Le cosmos est à l’œuvre
Nous nous promènerons dans l’immense estran pendant que la mer n’y est pas. À marée basse, malgré le temps clair, elle est hors de portée de vue comme d’ouïe. La traversée ne sera pour autant ni rectiligne, ni « à pied sec ». Il suffit de fouler les premiers mètres du sable de la baie pour réaliser à quel point ce qui semblait plat et lisse, à perte de vue, ne l’est aucunement. Rides et ridules (qui donnent le sens des flots et du vent), et méga-rides (créés par les courants), fils d’ange (sable volant), flaques, fossés, rivières, ondulations… On croise aussi d’étranges creux circulaires ressemblant à des traces de pachyderme : ils attestent l’activité de pêche d’un oiseau marin, complétée par le tourbillon de la marée montante. Tout ce charivari organisé est indirectement dû à la lune et aux autres planètes, et — pour les détails — au grouillement de la vie souterraine. Le cosmos est à l’œuvre. Tout a une explication. Tout a son nom. Tout évolue. Tout bouge. La lumière, l’eau, le vent. Et, naturellement, tout est lié.

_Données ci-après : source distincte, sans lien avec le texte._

(* ===== verification/BlkSocket.v ===== *)
(** * The block daemon behind QEMU, end to end

    A guest on the other side of the socket negotiates with the block device, programs
    its queue, and notifies it with requests in memory: the daemon's connection loop,
    the message exchange, the transport registers, the queue and the image file
    together. The generic session of [QemuPeer.v] is instantiated with the block
    device; the queue is served by the lemmas of [BlkQueue.v]. *)

From S2P Require Import Prelude Endian Fabric Virtio VirtioMmio QueueService Rings.
From S2P Require Import Posix BlockBackend VirtioBlk BlkSafety BlkRequest BlkQueue.
From S2P Require Import QemuSocket QemuPeer QemuService GuestDriver LinuxUio.

#[local] Open Scope Z_scope.
#[local] Open Scope c_scope.

(** The daemon after register writes that do not notify. *)
Definition registers_written (regs : list (Z * Z)) (b : blkd) : blkd :=
  {| bk_mmio := mmio_run (bk_mmio b) regs; bk_host := bk_host b |}.

Section device.
Context (direct_read : bool) (requests fuel : nat) (path : string).

Definition blk_dev : fabric_device (sock qemu) blkd :=
  blkd_fabric_init_device direct_read requests fuel path.

(** When the write callback of the block device succeeds, and what it does. *)
Definition blk_pre (off v _size : Z) (b : blkd) (m : mem) : Prop :=
  off = VIRTIO_MMIO_QUEUE_NOTIFY ->
  v = 0 /\ exists rs u0, queue_ready fuel requests b m rs u0.

Definition blk_effect (off v _size : Z) (b : blkd) (m : mem) (b' : blkd) (m' : mem) : Prop :=
  if off =? VIRTIO_MMIO_QUEUE_NOTIFY
  then forall rs u0, queue_ready fuel requests b m rs u0 ->
    queue_done (blkd_queue b) (bd_backend (blkd_dev b)) rs u0 (disk_of b) m b' m'
  else b' = registers_written [(off, v)] b /\ m' = m.

(** A register other than QueueNotify. *)
Lemma blk_plain script log off v size s b :
  qemu_quiet script log s -> off <> VIRTIO_MMIO_QUEUE_NOTIFY ->
  wp (blkd_mmio_write direct_read requests fuel off v size) (s, b) (fun ok s' =>
    ok = true /\ qemu_quiet script log (fst s') /\
    snd s' = registers_written [(off, v)] b /\
    qm_mem (sk_peer (fst s')) = qm_mem (sk_peer s)).
Proof.
  intros Hs Hoff. unfold blkd_mmio_write. rewrite wpx_bind, wpx_modify. cbn [fst snd].
  set (b' := {| bk_mmio := _; bk_host := _ |}).
  rewrite wpx_check. wpuse (lower_if_quiet script log); [eassumption|].
  intros r [s1 b1] (-> & Hs1 & E1 & Em1). cbn [fst snd] in *. subst b1.
  rewrite wpx_check. wpuse (lower_if_quiet script log); [eassumption|].
  intros r [s2 b2] (-> & Hs2 & E2 & Em2). cbn [fst snd] in *. subst b2.
  rewrite (proj2 (Z.eqb_neq off _) Hoff), wpx_check, wpx_ret, wpx_ret. cbn [fst snd].
  split; [reflexivity|]. split; [assumption|]. split; [reflexivity | congruence].
Qed.

Lemma blk_spec script log off v size s b :
  qemu_quiet script log s -> in_width 64 v -> blk_pre off v size b (qm_mem (sk_peer s)) ->
  wp (blkd_mmio_write direct_read requests fuel off v size) (s, b) (fun ok s' =>
    ok = true /\ qemu_quiet script log (fst s') /\
    blk_effect off v size b (qm_mem (sk_peer s)) (snd s') (qm_mem (sk_peer (fst s')))).
Proof.
  intros Hs _ Hpre. unfold blk_effect. destruct (Z.eqb_spec off VIRTIO_MMIO_QUEUE_NOTIFY) as [->|Hn].
  - destruct (Hpre eq_refl) as (-> & rs & u0 & Hr).
    destruct (queue_served (HR := qemu_ram script log) direct_read requests fuel s b rs u0 size Hs Hr)
      as (s1 & b1 & E & Hs1 & _). unfold wpx. rewrite E. cbn [fst snd].
    split; [reflexivity|]. split; [exact Hs1|]. intros rs' u' Hr'.
    destruct (queue_served (HR := qemu_ram script log) direct_read requests fuel s b rs' u' size Hs Hr')
      as (s2 & b2 & E2 & _ & _ & Hd). rewrite E in E2. injection E2 as <- <-. exact Hd.
  - apply blk_plain; assumption.
Qed.
End device.

(** ** The guest's driver *)

(** What the driver writes before it uses queue 0: negotiation, the queue with its ring
    addresses, driver ready. *)
Definition driver_setup (features n desc avail used : Z) : list (Z * Z) :=
  negotiation features ++ queue_setup 0 n desc avail used ++ [(VIRTIO_MMIO_STATUS, 15)].

(** The driver sets the device up, notifies queue 0 and reads the interrupt status. *)
Definition driver_program (features n desc avail used : Z) : list access :=
  map register_write (driver_setup features n desc avail used) ++
  [GuestWrite VIRTIO_MMIO_QUEUE_NOTIFY 4 0; GuestRead VIRTIO_MMIO_INTERRUPT_STATUS 4].

Section setup.
Context (features n desc avail used : Z).
Context (Hf : in_width 64 features) (Hn : in_width 32 n) (Hd : in_width 64 desc)
        (Ha : in_width 64 avail) (Hu : in_width 64 used).

Lemma setup_plain : Forall plain_register (driver_setup features n desc avail used).
Proof.
  unfold driver_setup. repeat (apply Forall_app; split).
  - now apply negotiation_plain.
  - apply queue_setup_plain; (assumption || decided).
  - apply status_plain. decided.
Qed.

Lemma setup_queue b :
  blkd_queue (registers_written (driver_setup features n desc avail used) (blkd_connect b))
  = driver_queue n desc avail used.
Proof.
  transitivity (programmed_queue n desc avail used); [reflexivity|].
  now apply programmed_queue_eq.
Qed.
End setup.

Section program.
Context (direct_read : bool) (requests fuel : nat) (path : string).
Notation dev := (blk_dev direct_read requests fuel path).
Notation pre := (blk_pre requests fuel).
Notation eff := (blk_effect requests fuel).

Lemma written_cons r regs b :
  registers_written (r :: regs) b = registers_written regs (registers_written [r] b).
Proof. reflexivity. Qed.

Lemma pre_plain off v b m : off <> VIRTIO_MMIO_QUEUE_NOTIFY -> pre off v 4 b m.
Proof. intros H E. contradiction. Qed.

Lemma eff_plain off v b m b' m' : off <> VIRTIO_MMIO_QUEUE_NOTIFY ->
  eff off v 4 b m b' m' -> b' = registers_written [(off, v)] b /\ m' = m.
Proof. intros H. unfold blk_effect. now rewrite (proj2 (Z.eqb_neq _ _) H). Qed.

Lemma written_nil b : registers_written [] b = b.
Proof. now destruct b. Qed.

Lemma registers_serving be file b regs :
  BlkSafety.serving be file (fun _ => True) b ->
  BlkSafety.serving be file (fun _ => True) (registers_written regs b).
Proof.
  revert b. induction regs as [|r regs IH]; intros b Hb; [now destruct b|].
  apply (IH {| bk_mmio := virtio_mmio_write (bk_mmio b) r.1 r.2; bk_host := bk_host b |}).
  now apply serving_mmio_write.
Qed.

Lemma program_ok features n desc avail used :
  in_width 64 features -> in_width 32 n -> in_width 64 desc -> in_width 64 avail ->
  in_width 64 used -> Forall (access_ok dev) (driver_program features n desc avail used).
Proof.
  intros Hf Hn Hd Ha Hu. unfold driver_program. apply Forall_app. split.
  - apply setup_access_ok; try reflexivity. now apply setup_plain.
  - do 2 (constructor; [vm_compute; repeat split; discriminate|]). constructor.
Qed.
End program.

(** ** Claims *)

(** C1: a guest behind QEMU gets its requests executed. A guest connects over the
    socket, whatever the interruptions and short transfers on it, resets the device,
    negotiates features, programs queue 0 with the ring addresses it chose, and
    notifies it with any number of requests of any kind in its memory. The daemon serves
    every access and ends the connection when the guest is done; image, stable storage
    and guest memory are then what the reference gives for the requests executed one
    after the other in ring order, used ring and status bytes included, every other
    guest byte is as it was, and the guest's read of the interrupt status returned the
    used-buffer bit if there was a request. *)
Theorem blk_socket_serves direct_read requests fuel path features n desc avail used rs u0 m s b :
  blkd_startable b -> benign_host (bk_host b) ->
  in_width 64 features -> in_width 32 n ->
  in_width 64 desc -> in_width 64 avail -> in_width 64 used ->
  let q := driver_queue n desc avail used in
  rings_ok m q -> isolated m q rs ->
  in_width 16 u0 -> mem_at m (used + 2) (virtio_store_le16 u0) ->
  Forall (fun r => (length (op_segs (rq_op r)) < fuel)%nat) rs -> (length rs < requests)%nat ->
  let program := driver_program features n desc avail used in
  after program [] m s ->
  exists s' b' m' irq,
    serve_connection (blkd_fabric_init_device direct_read requests fuel path)
      (S (length program)) (s, b) = Done (false, (s', b')) /\
    finished [irq] m' s' /\
    (rs <> [] -> has_bit irq VIRTIO_INTERRUPT_VRING = true) /\
    queue_done q (bd_backend (blkd_dev b)) rs u0 (disk_of b) m b' m'.
Proof.
  intros Hst Hh Hf Hn Hd Ha Hu q Hri Hin Hu0 Hui Hfu Hreq program Hs.
  set (regs := driver_setup features n desc avail used).
  set (b1 := registers_written regs (blkd_connect b)).
  assert (blkd_queue b1 = q) as Eq by now apply setup_queue.
  assert (BlkSafety.serving (bd_backend (blkd_dev b)) (h_file (bk_host b)) (fun _ => True) b1)
    as [Hok _ Hbe _].
  { apply registers_serving. destruct (connect_serving b Hst). split; try assumption.
    now apply list.Forall_true. }
  assert (queue_ready fuel requests b1 m rs u0) as Hr.
  { split; rewrite ?Eq; try assumption. discriminate. }
  pose proof (setup_plain features n desc avail used Hf Hn Hd Ha Hu) as Hpl.
  destruct (connection_admissible (blk_dev direct_read requests fuel path)
    (blkd_fabric_ops direct_read requests fuel) blkd_mmio_read
    (blkd_mmio_write direct_read requests fuel) (blk_pre requests fuel)
    (blk_effect requests fuel) program m s b eq_refl eq_refl eq_refl (Z.le_refl 0)
    ltac:(vm_compute; discriminate) eq_refl (blk_spec direct_read requests fuel)
    (program_ok direct_read requests fuel path _ _ _ _ _ Hf Hn Hd Ha Hu) Hs)
    as (s' & b' & vs & m' & E & Hrun & Hfin).
  - apply (setup_admissible (blk_dev direct_read requests fuel path) _ _ registers_written written_nil written_cons eq_refl
      (pre_plain requests fuel) (eff_plain requests fuel)); [exact Hpl|]. split; [|easy]. intros _.
    split; [reflexivity | exists rs, u0; exact Hr].
  - apply (setup_runs (blk_dev direct_read requests fuel path) _ _ registers_written written_nil written_cons eq_refl
      (eff_plain requests fuel)) in Hrun; [|exact Hpl]. fold regs b1 in Hrun.
    inversion Hrun as [| |? ? ? ? ? ? d1 m1 ? ? ? He H1]; subst.
    inversion H1 as [|? ? ? ? ? vs' ? ? H2|]; subst. inversion H2; subst.
    assert (queue_done (blkd_queue b1) (bd_backend (blkd_dev b1)) rs u0 (disk_of b) m b' m') as Hk
      by exact (He rs u0 Hr).
    rewrite Eq, Hbe in Hk. exists s', b', m'. eexists.
    split; [exact E|]. split; [exact Hfin|]. split; [|exact Hk].
    intros Hne. apply vring_read, Hk, Hne.
Qed.

(** The guest of the witness: a write and the read of the same bytes. *)
Definition demo_program : list access := driver_program 0x100000000 8 0x1000 0x1100 0x1200.

Definition demo_start : sock qemu :=
  {| sk_peer := {| qm_mem := uio_peek pair_fabric; qm_irq := false; qm_wait := QService;
                   qm_pending := []; qm_script := tl demo_program; qm_log := [] |};
     sk_in := request_bytes (GuestWrite VIRTIO_MMIO_STATUS 4 0); sk_ev := bumpy;
     sk_alloc := [] |}.

Lemma pair_bytes a x : uio_peek pair_fabric a = Some x -> is_byte x.
Proof.
  assert (Forall is_byte pair_memory) as Hb by decided.
  unfold uio_peek. destruct (_ <? 0); [discriminate|]. intros H.
  exact (Forall_lookup_1 _ _ _ _ Hb H).
Defined.

Lemma blk_socket_serves_witness :
  exists s' b' m' irq,
    serve_connection (blkd_fabric_init_device false 3 3 "/run/blk.sock")
      (S (length demo_program)) (demo_start, sample_blkd false PNull 0 [])
      = Done (false, (s', b')) /\ finished [irq] m' s' /\
    h_file (bk_host b') = splice 512 [1; 2; 3; 4] (replicate 1024 7) /\
    m' 0x10b0 = Some 1 /\ m' 0x10b3 = Some 4.
Proof.
  destruct (blk_socket_serves false 3 3 "/run/blk.sock" 0x100000000 8 0x1000 0x1100 0x1200
    pair_requests 0 (uio_peek pair_fabric) demo_start (sample_blkd false PNull 0 []))
    as (s' & b' & m' & irq & E & Hf & _ & [(oks & Hl & Hd & Hm) _ _ _]).
  - apply sample_startable.
  - split; constructor.
  - decided.
  - decided.
  - decided.
  - decided.
  - decided.
  - exact (qr_rings _ _ _ _ _ _ pair_ready).
  - exact (qr_apart _ _ _ _ _ _ pair_ready).
  - decided.
  - exact (qr_used _ _ _ _ _ _ pair_ready).
  - repeat constructor.
  - cbn. lia.
  - split; try reflexivity; [exact pair_bytes | repeat constructor; discriminate].
  - exists s', b', m', irq. split; [exact E|]. split; [exact Hf|].
    destruct oks as [|o1 [|o2 [|]]]; try discriminate Hl.
    split; [exact (f_equal dk_file Hd)|].
    split; (etransitivity; [apply Hm|]); vm_compute; reflexivity.
Defined.
(** [struct AxiState] in socket mode, with the guest memory and the interrupt line the
    device acts on: [as_sockfd] is the open connection, [as_wired] says that [s->irq] is
    not NULL, [as_reports] counts the calls of [warn_report], [as_dials] are the outcomes
    of the next attempts to connect, refused when there is none left. *)
Record axi_sock_state : Type := {
  as_sockfd : option (sock P);
  as_socket_path : string;
  as_reported : bool;
  as_reports : nat;
  as_mem : mem;
  as_wired : bool;
  as_irq : bool;
  as_dials : list dial;
}.

Definition set_sockfd (c : option (sock P)) (s : axi_sock_state) : axi_sock_state :=
  {| as_sockfd := c; as_socket_path := as_socket_path s; as_reported := as_reported s;
     as_reports := as_reports s; as_mem := as_mem s; as_wired := as_wired s;
     as_irq := as_irq s; as_dials := as_dials s |}.

Definition set_guest (m : mem) (irq : bool) (s : axi_sock_state) : axi_sock_state :=
  {| as_sockfd := as_sockfd s; as_socket_path := as_socket_path s;
     as_reported := as_reported s; as_reports := as_reports s; as_mem := m;
     as_wired := as_wired s; as_irq := irq; as_dials := as_dials s |}.

(** A transfer on [sockfd]; a closed descriptor fails with [EBADF]. *)
Definition on_sockfd {A} (closed : A) (k : M (sock P) A) : M axi_sock_state A := fun s =>
  match as_sockfd s with
  | None => Done (closed, s)
  | Some c =>
      match k c with
      | Done (a, c') => Done (a, set_sockfd (Some c') s)
      | UB => UB
      | NoFuel => NoFuel
      end
  end.

(** [axi_io_all] with [is_write] true, then false. *)
Definition axi_io_all_write (buf : list Z) : M axi_sock_state bool :=
  on_sockfd false (fun c => write_loop (loop_fuel (sk_ev c)) sk_write 0 buf c).

Definition axi_io_all_read (len : nat) : M axi_sock_state (bool * list Z) :=
  on_sockfd (false, []) (fun c => read_loop (loop_fuel (sk_ev c)) sk_read 0 len c).

Definition axi_close : M axi_sock_state unit := modify (set_sockfd None).

(** The outcome of one attempt: the new [sockfd]; the report is made once until a
    connection succeeds. *)
Definition dialled (c : option (sock P)) (rest : list dial) (s : axi_sock_state) : axi_sock_state :=
  let failed := match c with None => true | Some _ => false end in
  {| as_sockfd := c; as_socket_path := as_socket_path s; as_reported := failed;
     as_reports := if failed && negb (as_reported s) then S (as_reports s) else as_reports s;
     as_mem := as_mem s; as_wired := as_wired s; as_irq := as_irq s; as_dials := rest |}.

Le pasteur, qui marche devant ses brebis, teste la rive et le passage, évite ou cherche un espace de sables mouvants, plus exactement de lie où l’on s’enlise.
Et que dire de la consistance changeante du sol ? Elle aussi réserve bien des surprises. Les pieds nus trouvent tantôt une surface dure comme du bois et ondulée comme de la tôle, tantôt ils s’enfoncent de deux, dix, trente centimètres, ou plus. Parfois, un tapis de micro-billes extraites du sol par quelque colonie animale s’écrase sous la plante. Et quand, soudain, le sol se dérobe, une improbable mousse noire jaillit entre les orteils. Délicieuse sensation pour les uns, dégoûtante pour les autres. Il faut — conseille le guide — agripper le sable avec ses orteils pour ne pas trop s’y engloutir. La peau des jambes se couvre vite d’une croûte gris-bleutée, comme celle dont on enveloppe les corps en thalassothérapie. Mais ici, c’est gratuit.
Revanche de la nature
Un cours d’eau sinueux barre l’équipée. Le pasteur, qui marche devant ses brebis, teste la rive et le passage, évite ou cherche un espace de sables mouvants, plus exactement de lie où l’on s’enlise. Il faut apprendre à s’en défaire par mini contorsions, sans se déboîter le genou, ni s’arracher un ligament du pied. Et de raconter des histoires à dissuader les plus hardis de s’aventurer seuls dans la baie. De la légende d’une femme enceinte miraculeusement sauvée des eaux grâce à un banc de sable, à celle — contemporaine — d’un collègue qui fut emprisonné dans la lie comme dans du béton, et qu’un maladroit hélitreuillage faillit couper en deux.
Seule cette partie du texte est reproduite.